Problem statement:
From the data below, retype exactly the lines starting with the one that contains "Proof. split_and!; vm_compute;" and ending with the one that contains "copy_loop (replicate rounds", both included.

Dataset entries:
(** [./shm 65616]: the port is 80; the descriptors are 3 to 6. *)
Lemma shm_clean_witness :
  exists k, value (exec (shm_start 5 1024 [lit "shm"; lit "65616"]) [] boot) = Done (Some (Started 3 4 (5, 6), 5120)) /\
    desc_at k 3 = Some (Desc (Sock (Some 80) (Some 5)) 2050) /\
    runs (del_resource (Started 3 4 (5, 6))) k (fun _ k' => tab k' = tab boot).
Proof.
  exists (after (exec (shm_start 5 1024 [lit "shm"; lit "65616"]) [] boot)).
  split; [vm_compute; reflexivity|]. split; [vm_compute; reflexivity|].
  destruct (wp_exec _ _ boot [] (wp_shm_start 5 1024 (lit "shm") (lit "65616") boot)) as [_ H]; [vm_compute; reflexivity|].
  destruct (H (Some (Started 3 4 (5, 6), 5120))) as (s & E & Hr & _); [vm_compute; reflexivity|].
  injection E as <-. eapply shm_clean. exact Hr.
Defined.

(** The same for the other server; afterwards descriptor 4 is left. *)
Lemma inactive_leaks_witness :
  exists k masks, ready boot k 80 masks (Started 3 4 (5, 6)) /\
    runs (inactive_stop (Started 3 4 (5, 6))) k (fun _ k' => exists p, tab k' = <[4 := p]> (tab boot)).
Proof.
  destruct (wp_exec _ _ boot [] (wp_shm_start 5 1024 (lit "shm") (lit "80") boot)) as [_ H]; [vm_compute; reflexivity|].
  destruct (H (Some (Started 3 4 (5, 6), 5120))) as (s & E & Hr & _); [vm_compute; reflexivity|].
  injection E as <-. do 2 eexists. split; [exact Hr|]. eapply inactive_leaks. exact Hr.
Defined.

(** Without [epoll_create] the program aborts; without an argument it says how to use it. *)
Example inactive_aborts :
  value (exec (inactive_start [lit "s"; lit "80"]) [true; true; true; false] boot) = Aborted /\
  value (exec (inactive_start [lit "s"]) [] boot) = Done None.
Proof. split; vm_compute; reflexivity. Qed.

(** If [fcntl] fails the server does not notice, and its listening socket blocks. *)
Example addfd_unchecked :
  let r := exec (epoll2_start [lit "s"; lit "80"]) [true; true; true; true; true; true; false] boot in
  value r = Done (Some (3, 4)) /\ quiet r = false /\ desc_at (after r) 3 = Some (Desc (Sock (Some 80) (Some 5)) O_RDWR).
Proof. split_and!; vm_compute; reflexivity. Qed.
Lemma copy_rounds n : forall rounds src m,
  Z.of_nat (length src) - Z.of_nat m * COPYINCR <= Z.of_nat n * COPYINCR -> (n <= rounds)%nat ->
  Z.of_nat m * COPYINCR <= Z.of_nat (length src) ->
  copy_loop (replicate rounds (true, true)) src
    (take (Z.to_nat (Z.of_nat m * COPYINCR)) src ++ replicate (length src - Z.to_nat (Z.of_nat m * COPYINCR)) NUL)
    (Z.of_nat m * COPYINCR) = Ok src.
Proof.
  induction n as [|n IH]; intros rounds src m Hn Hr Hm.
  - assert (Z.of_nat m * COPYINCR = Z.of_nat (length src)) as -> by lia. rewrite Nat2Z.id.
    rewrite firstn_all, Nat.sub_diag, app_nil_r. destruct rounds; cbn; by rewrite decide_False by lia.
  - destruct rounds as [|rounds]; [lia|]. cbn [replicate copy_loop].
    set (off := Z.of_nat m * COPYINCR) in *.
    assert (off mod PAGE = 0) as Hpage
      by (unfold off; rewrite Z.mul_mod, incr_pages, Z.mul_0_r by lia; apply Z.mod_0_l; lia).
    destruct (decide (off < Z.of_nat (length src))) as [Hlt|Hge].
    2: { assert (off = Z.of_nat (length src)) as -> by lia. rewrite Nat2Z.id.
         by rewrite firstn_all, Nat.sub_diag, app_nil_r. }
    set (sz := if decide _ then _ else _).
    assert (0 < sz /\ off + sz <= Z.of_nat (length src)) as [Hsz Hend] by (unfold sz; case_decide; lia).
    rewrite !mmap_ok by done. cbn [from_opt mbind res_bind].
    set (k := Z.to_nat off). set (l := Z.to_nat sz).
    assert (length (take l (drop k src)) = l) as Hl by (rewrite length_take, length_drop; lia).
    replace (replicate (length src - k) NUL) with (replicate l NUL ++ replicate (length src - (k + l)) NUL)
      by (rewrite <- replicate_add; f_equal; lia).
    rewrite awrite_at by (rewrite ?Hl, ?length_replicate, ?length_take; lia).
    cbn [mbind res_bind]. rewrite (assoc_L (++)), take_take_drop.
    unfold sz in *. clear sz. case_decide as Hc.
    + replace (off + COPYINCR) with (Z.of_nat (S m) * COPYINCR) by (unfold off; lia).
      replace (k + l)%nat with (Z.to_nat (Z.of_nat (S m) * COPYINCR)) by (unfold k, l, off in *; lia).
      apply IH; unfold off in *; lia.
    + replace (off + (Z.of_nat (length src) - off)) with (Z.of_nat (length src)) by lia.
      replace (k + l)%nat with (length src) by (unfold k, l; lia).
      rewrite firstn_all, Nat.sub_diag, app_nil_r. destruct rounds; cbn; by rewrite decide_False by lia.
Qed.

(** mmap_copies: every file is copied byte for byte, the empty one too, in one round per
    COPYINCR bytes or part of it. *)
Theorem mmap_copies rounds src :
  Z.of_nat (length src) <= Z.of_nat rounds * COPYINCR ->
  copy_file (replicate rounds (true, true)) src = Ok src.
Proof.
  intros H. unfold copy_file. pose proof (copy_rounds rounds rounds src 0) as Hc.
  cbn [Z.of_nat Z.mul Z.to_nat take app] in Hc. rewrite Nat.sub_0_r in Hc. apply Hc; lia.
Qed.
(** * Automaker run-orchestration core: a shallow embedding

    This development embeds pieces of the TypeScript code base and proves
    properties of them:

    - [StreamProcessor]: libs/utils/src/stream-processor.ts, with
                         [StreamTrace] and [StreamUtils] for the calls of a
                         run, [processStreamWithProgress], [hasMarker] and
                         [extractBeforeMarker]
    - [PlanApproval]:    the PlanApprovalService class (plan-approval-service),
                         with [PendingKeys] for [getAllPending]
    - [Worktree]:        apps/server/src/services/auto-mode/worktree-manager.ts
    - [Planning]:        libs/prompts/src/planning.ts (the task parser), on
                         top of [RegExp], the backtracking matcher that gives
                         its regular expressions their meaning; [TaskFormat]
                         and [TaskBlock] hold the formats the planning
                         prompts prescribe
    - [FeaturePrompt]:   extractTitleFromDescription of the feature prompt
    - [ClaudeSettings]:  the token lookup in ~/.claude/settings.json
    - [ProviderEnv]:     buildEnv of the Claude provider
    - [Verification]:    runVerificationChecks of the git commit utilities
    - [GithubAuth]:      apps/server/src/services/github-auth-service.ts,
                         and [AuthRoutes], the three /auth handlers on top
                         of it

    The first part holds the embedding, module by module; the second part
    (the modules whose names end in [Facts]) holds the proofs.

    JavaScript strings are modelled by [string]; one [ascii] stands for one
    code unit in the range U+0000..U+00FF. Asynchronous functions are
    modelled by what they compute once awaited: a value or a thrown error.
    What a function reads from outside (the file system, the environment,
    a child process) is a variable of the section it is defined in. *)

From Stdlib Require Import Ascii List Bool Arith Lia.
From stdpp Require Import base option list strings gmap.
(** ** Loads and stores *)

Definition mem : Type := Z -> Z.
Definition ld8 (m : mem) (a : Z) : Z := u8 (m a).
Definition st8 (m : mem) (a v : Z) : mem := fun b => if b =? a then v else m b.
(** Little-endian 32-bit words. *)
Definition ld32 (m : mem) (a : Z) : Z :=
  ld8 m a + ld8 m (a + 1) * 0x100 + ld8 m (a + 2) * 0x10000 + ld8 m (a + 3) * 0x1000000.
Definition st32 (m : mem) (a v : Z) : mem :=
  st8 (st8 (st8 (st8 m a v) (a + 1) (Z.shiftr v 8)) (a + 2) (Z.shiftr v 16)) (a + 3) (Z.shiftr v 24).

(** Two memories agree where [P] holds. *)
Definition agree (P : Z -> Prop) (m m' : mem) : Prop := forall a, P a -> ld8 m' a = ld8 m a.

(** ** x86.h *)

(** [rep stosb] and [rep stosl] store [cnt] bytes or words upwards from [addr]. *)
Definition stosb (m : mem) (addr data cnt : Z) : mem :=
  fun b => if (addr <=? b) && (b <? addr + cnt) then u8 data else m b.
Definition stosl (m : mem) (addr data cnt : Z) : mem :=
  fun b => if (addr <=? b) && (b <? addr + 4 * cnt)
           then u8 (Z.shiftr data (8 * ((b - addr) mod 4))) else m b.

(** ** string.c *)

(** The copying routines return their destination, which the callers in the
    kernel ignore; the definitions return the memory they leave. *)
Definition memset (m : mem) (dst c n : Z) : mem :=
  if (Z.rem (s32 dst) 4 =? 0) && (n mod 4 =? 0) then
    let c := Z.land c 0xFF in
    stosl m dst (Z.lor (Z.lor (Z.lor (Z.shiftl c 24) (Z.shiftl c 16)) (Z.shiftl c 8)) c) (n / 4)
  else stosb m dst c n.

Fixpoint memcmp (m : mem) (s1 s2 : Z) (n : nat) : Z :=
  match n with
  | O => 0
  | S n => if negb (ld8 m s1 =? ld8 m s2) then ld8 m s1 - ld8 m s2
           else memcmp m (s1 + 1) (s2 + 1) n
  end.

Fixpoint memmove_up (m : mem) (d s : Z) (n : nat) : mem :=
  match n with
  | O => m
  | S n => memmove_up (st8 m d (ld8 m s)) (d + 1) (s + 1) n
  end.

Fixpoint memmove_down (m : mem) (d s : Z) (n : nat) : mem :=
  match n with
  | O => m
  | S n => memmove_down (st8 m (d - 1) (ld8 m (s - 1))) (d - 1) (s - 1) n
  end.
---
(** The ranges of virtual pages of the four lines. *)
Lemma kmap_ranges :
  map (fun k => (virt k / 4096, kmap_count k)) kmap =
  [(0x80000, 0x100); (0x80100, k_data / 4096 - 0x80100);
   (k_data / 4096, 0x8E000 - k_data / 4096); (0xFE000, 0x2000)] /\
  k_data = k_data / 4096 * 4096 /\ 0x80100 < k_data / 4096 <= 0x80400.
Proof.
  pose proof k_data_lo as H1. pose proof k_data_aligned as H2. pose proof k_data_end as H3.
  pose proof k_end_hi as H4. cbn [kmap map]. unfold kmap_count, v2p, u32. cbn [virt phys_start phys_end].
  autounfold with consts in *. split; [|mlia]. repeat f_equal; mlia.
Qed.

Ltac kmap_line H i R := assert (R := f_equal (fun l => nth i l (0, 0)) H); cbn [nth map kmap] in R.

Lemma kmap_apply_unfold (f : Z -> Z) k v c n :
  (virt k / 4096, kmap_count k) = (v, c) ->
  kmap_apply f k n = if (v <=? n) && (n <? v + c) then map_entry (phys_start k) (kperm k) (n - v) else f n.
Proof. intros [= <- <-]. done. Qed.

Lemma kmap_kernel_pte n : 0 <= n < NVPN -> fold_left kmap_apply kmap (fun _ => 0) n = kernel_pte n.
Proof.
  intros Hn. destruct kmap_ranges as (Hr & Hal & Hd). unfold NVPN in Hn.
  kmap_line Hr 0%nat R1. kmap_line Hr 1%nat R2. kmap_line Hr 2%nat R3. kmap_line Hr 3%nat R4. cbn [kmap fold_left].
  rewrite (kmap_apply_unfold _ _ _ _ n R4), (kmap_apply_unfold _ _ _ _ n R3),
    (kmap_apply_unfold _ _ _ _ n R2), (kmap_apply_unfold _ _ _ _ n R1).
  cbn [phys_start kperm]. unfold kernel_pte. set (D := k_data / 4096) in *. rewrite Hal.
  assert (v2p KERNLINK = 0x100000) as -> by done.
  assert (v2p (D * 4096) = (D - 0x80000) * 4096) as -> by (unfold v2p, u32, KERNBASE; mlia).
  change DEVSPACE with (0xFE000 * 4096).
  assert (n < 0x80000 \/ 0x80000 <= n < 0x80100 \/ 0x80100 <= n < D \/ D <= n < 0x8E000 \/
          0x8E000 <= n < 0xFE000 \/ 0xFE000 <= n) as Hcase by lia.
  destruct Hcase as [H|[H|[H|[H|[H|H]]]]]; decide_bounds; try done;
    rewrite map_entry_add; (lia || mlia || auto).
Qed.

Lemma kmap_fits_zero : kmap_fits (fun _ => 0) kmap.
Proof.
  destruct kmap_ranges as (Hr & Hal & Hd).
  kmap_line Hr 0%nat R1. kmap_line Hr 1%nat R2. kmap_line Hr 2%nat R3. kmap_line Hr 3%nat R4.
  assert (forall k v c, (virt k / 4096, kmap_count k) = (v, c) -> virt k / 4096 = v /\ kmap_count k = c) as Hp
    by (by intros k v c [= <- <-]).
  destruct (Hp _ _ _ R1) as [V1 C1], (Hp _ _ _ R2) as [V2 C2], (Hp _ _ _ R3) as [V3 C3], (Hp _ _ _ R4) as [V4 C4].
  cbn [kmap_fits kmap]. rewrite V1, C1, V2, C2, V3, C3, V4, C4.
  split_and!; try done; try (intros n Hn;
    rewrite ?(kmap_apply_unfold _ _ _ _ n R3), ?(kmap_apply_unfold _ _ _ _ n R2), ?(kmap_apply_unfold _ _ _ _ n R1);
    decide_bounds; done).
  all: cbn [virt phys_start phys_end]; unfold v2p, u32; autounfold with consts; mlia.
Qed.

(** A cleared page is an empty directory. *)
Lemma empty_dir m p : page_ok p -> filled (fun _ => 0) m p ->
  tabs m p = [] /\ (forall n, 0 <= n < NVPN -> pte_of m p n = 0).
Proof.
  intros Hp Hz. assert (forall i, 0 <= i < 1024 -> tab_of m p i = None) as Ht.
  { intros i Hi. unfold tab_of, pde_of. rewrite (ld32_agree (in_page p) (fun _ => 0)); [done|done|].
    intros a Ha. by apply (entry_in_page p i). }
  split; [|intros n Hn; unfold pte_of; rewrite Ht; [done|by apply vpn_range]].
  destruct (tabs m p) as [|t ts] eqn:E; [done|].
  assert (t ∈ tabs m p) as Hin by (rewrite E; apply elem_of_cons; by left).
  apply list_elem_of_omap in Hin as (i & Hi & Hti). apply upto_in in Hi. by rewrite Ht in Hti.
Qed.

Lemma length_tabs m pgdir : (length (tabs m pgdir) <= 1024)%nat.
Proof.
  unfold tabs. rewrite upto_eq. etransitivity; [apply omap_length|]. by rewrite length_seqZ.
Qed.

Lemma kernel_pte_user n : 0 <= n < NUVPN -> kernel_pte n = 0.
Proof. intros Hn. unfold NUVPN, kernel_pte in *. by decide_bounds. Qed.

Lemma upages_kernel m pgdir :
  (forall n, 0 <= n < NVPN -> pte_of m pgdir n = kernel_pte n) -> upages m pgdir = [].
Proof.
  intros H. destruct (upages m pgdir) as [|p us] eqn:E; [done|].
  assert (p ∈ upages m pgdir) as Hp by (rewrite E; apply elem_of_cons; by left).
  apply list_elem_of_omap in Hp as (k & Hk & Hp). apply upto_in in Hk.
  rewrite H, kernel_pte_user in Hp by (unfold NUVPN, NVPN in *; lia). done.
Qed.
* * *
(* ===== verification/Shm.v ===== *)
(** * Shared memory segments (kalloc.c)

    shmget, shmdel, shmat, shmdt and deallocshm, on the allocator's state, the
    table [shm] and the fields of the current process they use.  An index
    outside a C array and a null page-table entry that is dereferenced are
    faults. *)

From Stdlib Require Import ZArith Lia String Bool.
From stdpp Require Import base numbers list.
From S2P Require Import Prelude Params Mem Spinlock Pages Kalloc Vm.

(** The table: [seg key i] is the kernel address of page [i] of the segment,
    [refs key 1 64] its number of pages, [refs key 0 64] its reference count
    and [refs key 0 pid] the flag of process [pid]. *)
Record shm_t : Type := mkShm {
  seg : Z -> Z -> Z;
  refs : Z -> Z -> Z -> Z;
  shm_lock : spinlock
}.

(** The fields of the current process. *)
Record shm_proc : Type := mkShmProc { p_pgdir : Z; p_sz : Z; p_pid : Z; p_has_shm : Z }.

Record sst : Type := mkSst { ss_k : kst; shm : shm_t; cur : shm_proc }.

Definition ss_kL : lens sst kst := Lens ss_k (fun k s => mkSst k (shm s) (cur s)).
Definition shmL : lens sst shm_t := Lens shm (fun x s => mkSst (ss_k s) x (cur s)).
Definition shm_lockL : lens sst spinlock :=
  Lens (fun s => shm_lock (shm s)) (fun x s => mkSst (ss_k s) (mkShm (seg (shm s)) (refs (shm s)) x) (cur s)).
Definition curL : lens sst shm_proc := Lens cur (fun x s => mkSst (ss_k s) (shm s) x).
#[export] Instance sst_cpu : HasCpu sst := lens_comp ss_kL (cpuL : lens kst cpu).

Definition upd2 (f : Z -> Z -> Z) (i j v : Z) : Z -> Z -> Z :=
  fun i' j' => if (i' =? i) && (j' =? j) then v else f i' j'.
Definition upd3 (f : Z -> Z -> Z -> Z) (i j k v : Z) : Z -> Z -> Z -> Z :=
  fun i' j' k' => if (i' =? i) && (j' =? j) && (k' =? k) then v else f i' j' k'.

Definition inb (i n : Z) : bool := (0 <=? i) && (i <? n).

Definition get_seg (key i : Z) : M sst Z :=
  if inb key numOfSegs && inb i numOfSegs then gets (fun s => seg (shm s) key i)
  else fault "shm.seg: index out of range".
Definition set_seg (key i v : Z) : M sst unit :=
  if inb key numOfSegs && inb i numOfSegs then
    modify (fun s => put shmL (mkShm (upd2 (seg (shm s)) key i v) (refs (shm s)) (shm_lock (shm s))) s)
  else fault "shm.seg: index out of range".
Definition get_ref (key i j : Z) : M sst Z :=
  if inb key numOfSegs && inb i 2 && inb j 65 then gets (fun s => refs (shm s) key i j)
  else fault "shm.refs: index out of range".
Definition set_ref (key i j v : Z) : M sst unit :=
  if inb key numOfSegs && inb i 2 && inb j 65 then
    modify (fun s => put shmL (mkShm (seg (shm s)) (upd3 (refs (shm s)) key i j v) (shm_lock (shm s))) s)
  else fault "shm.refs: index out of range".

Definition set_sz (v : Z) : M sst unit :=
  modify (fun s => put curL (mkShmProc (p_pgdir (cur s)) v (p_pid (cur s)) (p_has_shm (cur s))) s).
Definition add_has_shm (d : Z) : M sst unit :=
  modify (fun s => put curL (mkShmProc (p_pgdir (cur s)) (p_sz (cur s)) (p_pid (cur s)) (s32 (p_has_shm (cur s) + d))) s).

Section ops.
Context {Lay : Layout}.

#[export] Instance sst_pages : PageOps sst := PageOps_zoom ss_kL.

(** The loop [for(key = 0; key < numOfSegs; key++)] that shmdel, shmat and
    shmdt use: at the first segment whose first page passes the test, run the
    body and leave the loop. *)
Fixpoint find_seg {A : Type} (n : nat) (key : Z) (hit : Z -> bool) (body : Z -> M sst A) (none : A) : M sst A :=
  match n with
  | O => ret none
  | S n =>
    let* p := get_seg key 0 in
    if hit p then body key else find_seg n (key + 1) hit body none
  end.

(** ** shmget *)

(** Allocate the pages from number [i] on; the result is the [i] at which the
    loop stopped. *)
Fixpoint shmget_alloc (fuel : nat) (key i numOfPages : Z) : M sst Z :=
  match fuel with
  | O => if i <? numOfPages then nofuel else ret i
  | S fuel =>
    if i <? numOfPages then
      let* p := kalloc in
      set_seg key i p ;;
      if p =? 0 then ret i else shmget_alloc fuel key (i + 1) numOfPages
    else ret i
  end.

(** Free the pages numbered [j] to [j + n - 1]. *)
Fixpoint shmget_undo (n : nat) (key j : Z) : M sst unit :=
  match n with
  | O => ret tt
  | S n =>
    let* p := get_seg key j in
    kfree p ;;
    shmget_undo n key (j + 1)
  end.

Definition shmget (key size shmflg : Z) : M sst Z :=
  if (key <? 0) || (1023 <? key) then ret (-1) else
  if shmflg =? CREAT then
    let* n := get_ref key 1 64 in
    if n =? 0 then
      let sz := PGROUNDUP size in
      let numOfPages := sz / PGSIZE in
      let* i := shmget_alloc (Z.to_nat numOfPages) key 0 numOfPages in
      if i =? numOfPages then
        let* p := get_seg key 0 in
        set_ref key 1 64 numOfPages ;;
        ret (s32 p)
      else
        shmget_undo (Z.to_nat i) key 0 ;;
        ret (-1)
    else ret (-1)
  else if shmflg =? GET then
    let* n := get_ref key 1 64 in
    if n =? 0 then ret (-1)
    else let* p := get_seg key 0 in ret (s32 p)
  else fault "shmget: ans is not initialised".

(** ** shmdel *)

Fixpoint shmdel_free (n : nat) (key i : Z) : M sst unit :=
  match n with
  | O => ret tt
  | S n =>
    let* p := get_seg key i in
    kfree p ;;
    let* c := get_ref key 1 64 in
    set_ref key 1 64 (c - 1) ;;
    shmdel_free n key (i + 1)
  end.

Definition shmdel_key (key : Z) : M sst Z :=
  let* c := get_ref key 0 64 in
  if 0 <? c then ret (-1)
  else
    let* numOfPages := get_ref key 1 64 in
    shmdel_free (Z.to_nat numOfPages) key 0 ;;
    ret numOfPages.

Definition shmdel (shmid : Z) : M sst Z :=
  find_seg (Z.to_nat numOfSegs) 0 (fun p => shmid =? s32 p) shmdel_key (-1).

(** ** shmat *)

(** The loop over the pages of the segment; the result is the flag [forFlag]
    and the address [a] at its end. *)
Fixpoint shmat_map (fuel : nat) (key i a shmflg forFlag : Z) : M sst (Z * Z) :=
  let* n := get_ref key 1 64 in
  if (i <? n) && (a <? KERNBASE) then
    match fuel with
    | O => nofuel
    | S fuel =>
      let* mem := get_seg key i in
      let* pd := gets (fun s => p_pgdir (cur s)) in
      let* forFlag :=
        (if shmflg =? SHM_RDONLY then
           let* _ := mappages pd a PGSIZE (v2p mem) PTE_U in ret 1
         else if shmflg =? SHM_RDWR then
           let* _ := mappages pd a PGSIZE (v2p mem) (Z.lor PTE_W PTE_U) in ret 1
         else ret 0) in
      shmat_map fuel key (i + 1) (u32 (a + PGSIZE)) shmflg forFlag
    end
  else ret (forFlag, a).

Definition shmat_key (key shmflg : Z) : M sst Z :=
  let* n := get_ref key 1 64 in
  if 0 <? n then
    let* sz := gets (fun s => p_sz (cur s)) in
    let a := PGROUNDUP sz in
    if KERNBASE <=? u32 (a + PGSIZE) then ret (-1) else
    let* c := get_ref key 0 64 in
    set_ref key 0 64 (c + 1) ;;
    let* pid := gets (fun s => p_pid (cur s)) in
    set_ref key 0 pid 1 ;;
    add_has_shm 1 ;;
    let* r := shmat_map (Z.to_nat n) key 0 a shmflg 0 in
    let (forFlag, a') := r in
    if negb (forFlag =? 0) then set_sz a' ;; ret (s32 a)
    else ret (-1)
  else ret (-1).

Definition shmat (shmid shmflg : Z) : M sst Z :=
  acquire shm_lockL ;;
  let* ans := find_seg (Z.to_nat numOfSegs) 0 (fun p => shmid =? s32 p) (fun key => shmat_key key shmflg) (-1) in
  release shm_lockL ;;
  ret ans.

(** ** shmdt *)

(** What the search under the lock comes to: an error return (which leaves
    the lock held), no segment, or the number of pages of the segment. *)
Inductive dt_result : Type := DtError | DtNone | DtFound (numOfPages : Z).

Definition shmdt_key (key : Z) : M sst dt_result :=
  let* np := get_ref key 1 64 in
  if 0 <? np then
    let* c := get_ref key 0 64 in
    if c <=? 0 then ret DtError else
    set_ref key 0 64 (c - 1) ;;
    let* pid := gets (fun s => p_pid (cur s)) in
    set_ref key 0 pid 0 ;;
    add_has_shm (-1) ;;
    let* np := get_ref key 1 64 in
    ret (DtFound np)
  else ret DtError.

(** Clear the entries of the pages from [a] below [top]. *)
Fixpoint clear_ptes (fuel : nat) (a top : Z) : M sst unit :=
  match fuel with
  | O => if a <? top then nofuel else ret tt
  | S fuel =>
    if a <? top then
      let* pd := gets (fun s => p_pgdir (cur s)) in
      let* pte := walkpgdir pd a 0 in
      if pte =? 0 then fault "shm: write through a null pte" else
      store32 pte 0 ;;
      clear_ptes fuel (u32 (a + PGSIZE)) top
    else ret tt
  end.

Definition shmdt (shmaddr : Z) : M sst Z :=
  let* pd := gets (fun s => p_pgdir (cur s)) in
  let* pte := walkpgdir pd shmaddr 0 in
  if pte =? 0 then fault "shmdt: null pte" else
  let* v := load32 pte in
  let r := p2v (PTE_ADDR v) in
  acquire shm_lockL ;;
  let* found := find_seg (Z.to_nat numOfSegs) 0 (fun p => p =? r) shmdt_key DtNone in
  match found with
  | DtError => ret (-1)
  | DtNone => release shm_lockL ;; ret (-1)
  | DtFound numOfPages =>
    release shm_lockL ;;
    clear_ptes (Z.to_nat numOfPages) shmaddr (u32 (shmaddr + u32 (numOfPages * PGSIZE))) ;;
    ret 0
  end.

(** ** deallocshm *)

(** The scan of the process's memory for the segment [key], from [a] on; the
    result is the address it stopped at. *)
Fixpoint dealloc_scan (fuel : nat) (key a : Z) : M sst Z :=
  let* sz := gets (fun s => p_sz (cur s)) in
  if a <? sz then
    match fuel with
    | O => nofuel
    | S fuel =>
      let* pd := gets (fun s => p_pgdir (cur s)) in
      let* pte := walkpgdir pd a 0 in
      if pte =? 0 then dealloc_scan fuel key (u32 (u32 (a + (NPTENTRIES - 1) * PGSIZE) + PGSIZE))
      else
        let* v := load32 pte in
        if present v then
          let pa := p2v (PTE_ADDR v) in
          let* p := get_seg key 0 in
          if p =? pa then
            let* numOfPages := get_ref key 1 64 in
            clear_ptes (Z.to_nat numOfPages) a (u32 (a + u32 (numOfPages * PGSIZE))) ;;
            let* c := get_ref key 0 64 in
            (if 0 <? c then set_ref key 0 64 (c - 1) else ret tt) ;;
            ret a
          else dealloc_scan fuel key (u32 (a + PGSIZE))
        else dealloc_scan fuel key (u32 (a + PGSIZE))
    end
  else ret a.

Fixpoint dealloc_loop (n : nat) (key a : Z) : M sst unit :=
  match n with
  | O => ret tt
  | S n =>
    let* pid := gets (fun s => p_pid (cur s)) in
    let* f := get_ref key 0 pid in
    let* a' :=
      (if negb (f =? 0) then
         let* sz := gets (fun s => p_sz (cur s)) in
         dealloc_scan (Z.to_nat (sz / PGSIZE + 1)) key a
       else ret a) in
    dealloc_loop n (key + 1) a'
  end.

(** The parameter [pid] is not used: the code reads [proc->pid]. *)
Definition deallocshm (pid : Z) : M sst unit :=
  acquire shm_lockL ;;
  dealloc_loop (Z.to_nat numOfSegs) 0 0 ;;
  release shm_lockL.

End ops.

Solution below:
Proof. split_and!; vm_compute; reflexivity. Qed.
Lemma copy_rounds n : forall rounds src m,
  Z.of_nat (length src) - Z.of_nat m * COPYINCR <= Z.of_nat n * COPYINCR -> (n <= rounds)%nat ->
  Z.of_nat m * COPYINCR <= Z.of_nat (length src) ->
  copy_loop (replicate rounds (true, true)) src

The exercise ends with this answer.